▶ [REQUIRED WORK]:
In the records below, find the line that contains "statusText := statusText" and the line that contains "metadata := Some", then retype exactly those two lines and every line between them.
——
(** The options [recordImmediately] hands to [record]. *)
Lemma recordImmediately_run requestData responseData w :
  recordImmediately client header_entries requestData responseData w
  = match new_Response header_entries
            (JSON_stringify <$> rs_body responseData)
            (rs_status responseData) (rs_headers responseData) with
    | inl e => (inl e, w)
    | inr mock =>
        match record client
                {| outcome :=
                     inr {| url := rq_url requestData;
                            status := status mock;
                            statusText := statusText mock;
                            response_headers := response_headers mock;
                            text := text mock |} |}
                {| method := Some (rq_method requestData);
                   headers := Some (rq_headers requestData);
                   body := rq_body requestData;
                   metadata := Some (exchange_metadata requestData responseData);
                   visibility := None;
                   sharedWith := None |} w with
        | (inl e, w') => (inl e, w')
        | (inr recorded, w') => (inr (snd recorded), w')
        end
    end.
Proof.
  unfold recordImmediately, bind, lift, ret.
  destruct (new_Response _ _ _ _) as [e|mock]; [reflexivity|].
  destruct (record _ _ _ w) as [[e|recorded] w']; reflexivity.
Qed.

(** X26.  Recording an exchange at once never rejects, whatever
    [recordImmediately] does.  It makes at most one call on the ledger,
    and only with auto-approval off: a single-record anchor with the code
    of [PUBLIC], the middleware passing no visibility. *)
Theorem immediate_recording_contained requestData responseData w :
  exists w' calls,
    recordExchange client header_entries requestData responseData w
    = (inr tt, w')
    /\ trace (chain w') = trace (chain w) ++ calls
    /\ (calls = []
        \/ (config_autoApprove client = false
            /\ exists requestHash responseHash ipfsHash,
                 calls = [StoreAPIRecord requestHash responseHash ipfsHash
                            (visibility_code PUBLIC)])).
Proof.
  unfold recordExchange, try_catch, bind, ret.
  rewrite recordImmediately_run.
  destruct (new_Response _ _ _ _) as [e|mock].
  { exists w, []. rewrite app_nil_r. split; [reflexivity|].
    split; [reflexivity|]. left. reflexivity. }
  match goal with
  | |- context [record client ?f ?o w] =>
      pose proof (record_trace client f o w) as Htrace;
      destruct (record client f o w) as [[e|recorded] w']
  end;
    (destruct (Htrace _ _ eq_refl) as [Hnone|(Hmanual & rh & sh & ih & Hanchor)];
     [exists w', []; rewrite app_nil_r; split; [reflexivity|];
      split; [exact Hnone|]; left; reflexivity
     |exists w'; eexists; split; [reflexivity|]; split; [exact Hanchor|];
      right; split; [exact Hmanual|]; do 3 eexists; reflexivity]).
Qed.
——
▶ [SOLVED PROBLEM]:
                            statusText := statusText mock;
                            response_headers := response_headers mock;
                            text := text mock |} |}
                {| method := Some (rq_method requestData);
                   headers := Some (rq_headers requestData);
                   body := rq_body requestData;
                   metadata := Some (exchange_metadata requestData responseData);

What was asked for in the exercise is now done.